Q: How can the Jwangdz, and in the very same chapter, both critize Confucius (JZ 4:7) and present Confucius as a positive guide to the art of holding office in difficult times (JZ 4:1-2)? A: See above.

Q: Turning now from the Jwangdz to another Dauist text: How does the Gwodyen tomb (c0288), which contained extracts from the Dau/Dv Jing text, fit into the picture, and of the 81 chapters of our DDJ, why does the Gwodyen anthology draw on nothing higher than DDJ 66? A: The DDJ text is accretional, and all that was available to the copyist as of a date shortly before c0288 was the part of is up to DDJ 66. The remainder had not yet been written. Between the making of the Gwodyen anthology and the end of the DDJ in 0250, another 15 chapters were added to the home copy of the DDJ text.

Q: What does this tell us about the DDJ? A: Nothing very much; it just confirms, in more detail, what every observant reader already knew. First there is the fact, noticed already in the Han Dynasty, that the DDJ moves from mystical material (the Dau Jing, or first half of the text) toward statecraft material (the Dv Jing, or second half of the text). This already implies that the DDJ itself is an evolving text, with a mystical beginning and a political theory end. Since every Warring States text or text corpus known to us is either a statecraft text at the outset or else evolves into one as it grows, all we are saying is that the DDJ is a typical Warring States text.

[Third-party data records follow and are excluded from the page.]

(* ===== verification/Prelude.v ===== *)
(** * OrcaX: a verification development

    OrcaX is the Rust part of a VPN application: a client that accepts SOCKS5
    connections on the local host and carries them, multiplexed and disguised
    as ordinary TLS traffic, to a server.  This library models that code as
    functions and step machines and proves what it promises.

    ** The program

    Three crates under src/orcax and a patched TLS library:

    - protocol: the message formats.  VLESS requests (vless.rs, addons.rs,
      address.rs), the native frames and authentication messages (orca.rs), the
      stream table of a connection (mux.rs);
    - transport: what makes a connection look like TLS and authenticates it.
      Raw records (tls_record.rs), the ClientHello parser (client_hello.rs),
      Reality authentication hidden in the session identifier (reality.rs,
      reality_cert.rs, server.rs), the key exchange of the native protocol
      (handshake.rs), Vision padding of inner TLS (vision.rs);
    - client: the binary (main.rs: SOCKS5 front end, start-up, TCP pool, QUIC,
      WebSocket), the blocking tunnel (tunnel.rs), split tunnelling
      (whitelist.rs), a congestion controller (brutal.rs);
    - rustls-fork: rustls 0.22 with a Reality extension (rustls/src/reality.rs
      and the places of server/tls13.rs that call it).  Every TLS connection of
      the client runs through it.

    A connection of the client goes: [Socks] reads the request and consults
    [Whitelist]; [Modes] and [Client] have authenticated a link with
    [Handshake] and a uuid ([Uuid]) and open a stream on it with frames of
    [Orca] that carry an [Address].  The bytes of a link travel in the TLS
    fork: [Conn] joins the deframer ([Deframer]), the state machine of the
    client ([ClientHs]) or of the server ([ServerHs]) and the state both share
    ([Common]), whose record layer ([TlsLayer]) has the ciphers ([Ciphers])
    that the key schedule ([KeySchedule], [Tls12]) installs.  The Reality
    server checks the ClientHello ([ClientHello], [Reality], [RealityServer]),
    reads [Vless] or [Orca] requests, keeps its streams in [Mux], and pads with
    [Vision].

    ** Files

    - [Prelude]: outcomes of Rust code, machine integers, byte lists, shared
      lemmas, tactics and hint databases.  [Stream]: sockets and their reads,
      as sequences of pieces with errors and stalls.  [RustStd]: strings,
      UTF-8, numbers and IP addresses as text.  [Crates]: the external crates as
      classes of operations and classes of laws, with concrete instances.
    - protocol: [Uuid] (main.rs [parse_uuid], the [format!] of vless.rs and
      handshake.rs), [Address] (address.rs), [Vless] (vless.rs), [Addons]
      (addons.rs), [Orca] (orca.rs), [Mux] (mux.rs).
    - transport: [TlsRecord] (tls_record.rs), [ClientHello] (client_hello.rs),
      [Handshake] (handshake.rs), [Reality] (transport/src/reality.rs, and the
      module [Fork] for rustls/src/reality.rs), [RealityServer]
      (reality_cert.rs, server.rs), [Vision] (vision.rs).
    - client: [Whitelist] (whitelist.rs), [Socks], [Client], [Modes] and
      [Direct] (main.rs), [Tunnel] (tunnel.rs), [Brutal] (brutal.rs, on the
      binary64 numbers of the Standard Library's [SpecFloat]), [Trust] (the
      verifiers and TLS configurations of main.rs and tunnel.rs).
    - The fork, bytes and records: [VecBuf] (vecbuf.rs), [SessionCache]
      (limited_cache.rs, client/handy.rs), [Codec] (msgs/codec.rs, base.rs,
      macros.rs, alert.rs, ccs.rs), [TlsLayer] (msgs/message.rs,
      msgs/fragmenter.rs, record_layer.rs), [Deframer] and [DeframerFeed]
      (msgs/deframer.rs).
    - The fork, messages: [Wire] (laws of composed codecs), [Enums] (enums.rs,
      msgs/enums.rs), [Messages] and [Payloads] (msgs/handshake.rs, verify.rs,
      x509.rs) with [MessageLaws] and [PayloadLaws], [HelloBridge] (the fork's
      hello in the parser of the transport crate), [Errors] (error.rs).
    - The fork, cryptography: [Ciphers] (crypto/cipher.rs, crypto/ring/tls13.rs,
      tls12.rs), [Suites] (suites.rs, versions.rs, crypto/ring/mod.rs), [Hkdf]
      (crypto/hash.rs, hmac.rs, tls13.rs, tls12.rs), [KeySchedule] and
      [KeyScheduleLaws] (tls13/key_schedule.rs), [Transcript] (hash_hs.rs),
      [Tls12] (tls12/mod.rs), [Persist] (msgs/persist.rs), [Ticketer]
      (ticketer.rs, crypto/ring/ticketer.rs), [KeyLogFile] (key_log_file.rs),
      [QuicKeys] (quic.rs, crypto/ring/quic.rs), [Sign] (crypto/ring/sign.rs,
      kx.rs).
    - The fork, certificates and configurations: [WebPki] (webpki/, the
      [NoClientAuth] of verify.rs, the table of algorithms of
      crypto/ring/mod.rs), [Builders] (builder.rs, client/builder.rs,
      server/builder.rs, [default_provider]), [Trust] (what keys, verifiers,
      builders and handshakes give together).
    - The fork, connections: [Common] and [CommonLaws] (common_state.rs), [Conn]
      and [CompleteIo] (conn.rs, check.rs), [TlsStream] (stream.rs), [Quic]
      (the connections of quic.rs), [Context] (the argument of every
      handler, with crypto/mod.rs, crypto/signer.rs, rand.rs), [Frames] (what
      handlers leave alone), [ClientBase], [ClientTls13], [ClientTls12],
      [ClientHs] (client/), [ServerBase], [ServerExt], [ServerTls13],
      [ServerTls12], [ServerHs] (server/), with [ClientTls13Laws],
      [ClientTls12Laws], [ServerLaws], [ServerTls12Laws], [TrafficLaws],
      [EndToEnd] for the theorems and [Samples] for concrete parameters.

    Definitions keep the names of the source; a Rust struct is a record, an
    enum an inductive type, a method a function that takes and returns the
    state.  Rust's three ways to end are the constructors of [result]: [Ok],
    [Err] with the error, [Panic].  Code that threads a state runs in a small
    monad: [Cm] over [CommonState], [Cx] over the shared state, the data of one
    side and the world.  A trait object of the source is a record of functions
    or a class ([ServerCertVerifier], [SupportedKxGroup], [Signer],
    [StoresServerSessions], [ServerTicketer], ...).  The boxed handshake states
    of the source are one inductive type per protocol ([Tls13State],
    [Tls12State], [ClientState], [ServerState]) with a handler for each.
    A w-bit integer is a [Z], with the cast or
    the wrap-around written where the source has it; where a build with and one
    without overflow checks differ, the class [Profile] says which is meant.
    Bytes are a list of [Z] with the predicate of being below 256 where it
    matters.  A socket is the list of pieces its peer sends: statements about
    "every way the bytes arrive" quantify over it.

    ** What is proved

    - Formats: encoders and decoders are inverse for every segmentation of the
      stream (frames, VLESS requests, TLS records, every handshake message and
      extension, session values, uuid text, addresses), what was read
      re-encodes to the bytes read, and parsers never panic on arbitrary input.
    - Vision: the bulk reader equals a byte-at-a-time automaton, so its result
      does not depend on how the stream is cut; it always terminates; writer
      and reader compose to the identity over a session of contents that the
      16-bit length describes.
    - Authentication of the native protocols: a client with the right keys is
      accepted by Reality and by the handshake, what is accepted was checked
      (name, short identifier, time, tag), stale messages are refused; the
      client's connection code and the server's agree.
    - State: the invariants of the stream table in every reachable state,
      whatever the peer registers, the routing of streams to links, fresh stream
      identifiers, the life cycle of the tunnel with concurrent calls of [start]
      and [stop] ([stop_ends_start]), the two directions of a WebSocket session
      under every interleaving of its four tasks ([cdn_session_orderly]),
      reconnection and fall-back.
    - Relaying: the reader task delivers to each stream what was sent on it;
      the tunnel's relay loop conserves both directions.
    - The congestion window stays between its bounds, is its formula after every
      acknowledgement and 1.05 of itself after every loss ([brutal_window]).
    - TLS fork, lower half: the chunked buffer with all its operations refines a
      byte queue, the cache is bounded and evicts in order, a ticket is taken once,
      every record is sealed with the number of the records sealed before it under
      the same installed key and sealing stops before the counter wraps
      ([nonces_never_reused]), the deframer refines a queue without positions and
      does not depend on the pieces ([deframer_chunking]), handshake messages are
      joined from any records.
    - TLS fork, keys: the expansion loops equal the RFC formulas, labels are
      separated, both ends derive the same keys and keep them through key
      updates ([tls12_keys_agree] for TLS 1.2), the transcript is one list of bytes, tickets open for the
      lifetime of their key under every interleaving, ages do not overflow.
    - TLS fork, connections: [process_new_packets] always ends; a TLS 1.3
      client in traffic has checked the chain, the signature and the Finished
      code of its transcript ([client_authenticates]); a TLS 1.3 server
      likewise, with Reality also the code in the session id
      ([server_authenticates]), and its ServerHello proves it
      ([reality_hello]); the TLS 1.2 states likewise
      ([client12_authenticates], [server12_authenticates]); data crosses from
      either state machine to the other for every segmentation
      ([data_crosses]), and through the blocking streams for every way the
      transport cuts, fails and flushes ([streams_carry]).  The clock moves
      freely between the messages of a run ([timed_runs]).  [connections_run]
      evaluates whole connections on concrete parameters, as a test of the model.
    - TLS fork, QUIC: packets sealed by one side open on the other through every
      key update ([quic_packets_cross]), header protection is undone
      ([header_protection_roundtrip]); [quic_connections_run] evaluates whole
      handshakes on concrete parameters.
    - TLS fork, trust: the webpki verifiers accept exactly what their checks
      accept and never panic ([server_verifier_exact]); a signature by any
      private key that can be loaded passes them with its certificate
      ([loaded_key_trusted]); a configuration that the builders accept starts a
      handshake ([built_configs_start]); a client built with root certificates is
      in traffic only with a server that they vouch for at the time at which it
      checked the chain ([anchored_client]; of a
      client that proved itself to a server, [client_proof_vouched]);
      what the key log file got is read back ([log_read_back]).
    - Deviations found on the way are theorems as well: in the program
      [padded_frame_loses_byte], [padding_delivered], [long_frame_splits],
      [long_content_misread], [parse_uuid_panics_iff], [tunnel_never_forwards],
      [second_start_revives], [socks5_token_bypass], [cdn_data_after_close],
      [cdn_half_close_drops], [eight_sessions_store_nothing]; in the fork [push_bound],
      [take_pending_stale], [soft_limit_recursion],
      [alert_overtakes_key_update], [certificate_error_eq_refl],
      [idle_ticket_accepted], [zero_lifetime_kept], [deframe_error_forgotten],
      [middlebox_ccs_dropped], [complete_io_spins],
      [reality_not_checked_in_tls12], [empty_write_reads], [torn_line]; where
      both meet [losses_compound] and [clients_trust_anyone].

    ** Fuel and parameters

    Loops that are not structural take fuel.  [Vision.feed_loop] and the loops
    of [ClientHello] get the length of their input plus one, [Addons.parse_loop]
    and [Codec.read_items] the length of their input, [VecBuf.read_loop] the
    number of chunks plus one, the deframer's turns the bytes it holds, the
    expansion loops of [Hkdf] the blocks they fill, [Conn.process_loop] the
    bytes in the deframer plus one: each turn consumes at least that unit or
    ends.  The relay loop of [Tunnel] needs one turn more than its client has
    pieces left.  Running out is a value of its own, and theorems show it does
    not occur at that fuel ([feed_total], [parse_client_hello_total],
    [addons_parse_total], [read_vec_total], [vecbuf_refines_queue],
    [relay_conserves], [process_new_packets_ends]).  The monitor retries
    forever in the source; [monitor_restores] gives the number of attempts after
    which it has a connection.  [send_single_fragment] calls itself through
    [send_warning_alert]; its depth is bounded by a constant, and
    [soft_limit_recursion] shows that the one state that would go deeper never
    returns.  [complete_io] takes its turns as an argument, since
    [complete_io_spins] shows that none are enough when the peer closes during the
    handshake: from the second turn on it neither reads nor writes; the runs of [EndToEnd]
    exchange a fixed number of flights, more than any of them needs.  The
    operations of [TlsStream] take the same turns; [streams_carry] shows that
    there are enough of them for a transport that makes progress, and that more
    change nothing.

    Cryptography, base64, certificate generation, CIDR blocks, host name syntax
    and the digests and AEADs of ring are not under src/ as readable code: they
    are parameters, and [HexLaws], [X25519Laws], [HkdfLaws], [AeadLaws],
    [HmacLaws], [CipherLaws], [RingAeadLaws], [HashingLaws], [RingHkdfLaws],
    [TicketLaws], [RingQuicLaws], [RingAgreementLaws], [Certifies] state their
    documented behaviour, each with a concrete instance.  [RingSigning] and
    [WebPki] are the operations of ring and of the webpki crate that the code
    calls, without laws.  Verifiers, certificate resolvers, session stores,
    signers and key exchange groups are parameters of the handshakes without
    laws; [WebPki], [SessionCache] and [Sign] give the implementations of this
    library for them.  Clocks,
    random draws, the key log and the outcomes of connection attempts are
    arguments or part of the world.

    ** Not modelled

    The one-function C interface, the QUIC and WebSocket endpoints of the client
    and its verifier for the rustls of quinn (calls of other libraries), the
    set-up of sockets and processes, logging; of the fork, the aws-lc binding (a
    second provider with the same tables), the [Connection] enums and getters that
    forward, texts for display, [hpke.rs] (traits without an implementation), tools,
    tests, benchmarks and examples; the Flutter application and its platform code
    (another language).  Left in the plan: completeness of an honest handshake for
    every configuration instead of the runs of [EndToEnd] and [Quic]. *)
From Stdlib Require Export ZifyBool.
From stdpp Require Export base tactics list gmap strings numbers.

Q: But what about the extra details? A: With a little help from archaeology, we have found more precisely that the DDJ growth process had covered considerable ground as of c0288, but still had some time to run. Nobody (well, almost nobody) now thinks that the DDJ arose in the age of Confucius, but critical scholars have hesitated between an 04c and 03c date. The diagram above shows that both are right, the seeming disagreement being due to the fact that some are talking about the head of the text, and others about the tail. The entire text cannot be dated to either century; the only adequate label for the DDJ as a whole will be 04c-03c. Further comparison between DDJ and its contemporaries can sharpen that a little bit; our current best reading is c0350-c0250. Like the Analects (0479-0249), the DDJ is too long to be contained by one century; it requires instead a span, one which happens to overlap two centuries.

To say what else becomes clear would outrun the desirable length of this page. Everything becomes clear. The accretion pattern for each text is reasonable (additions are made at either the head or tail of the previous manuscript, or both), any dialogue relations come in on schedule, and the texts read in sequence give a developmentally plausible historical picture. The tests for a successful chronological construct are met. They are unlikely to be met by any alternative picture differing very much from this one. What this means is that the problem of Warring States text chronology, in its large outlines, has been solved.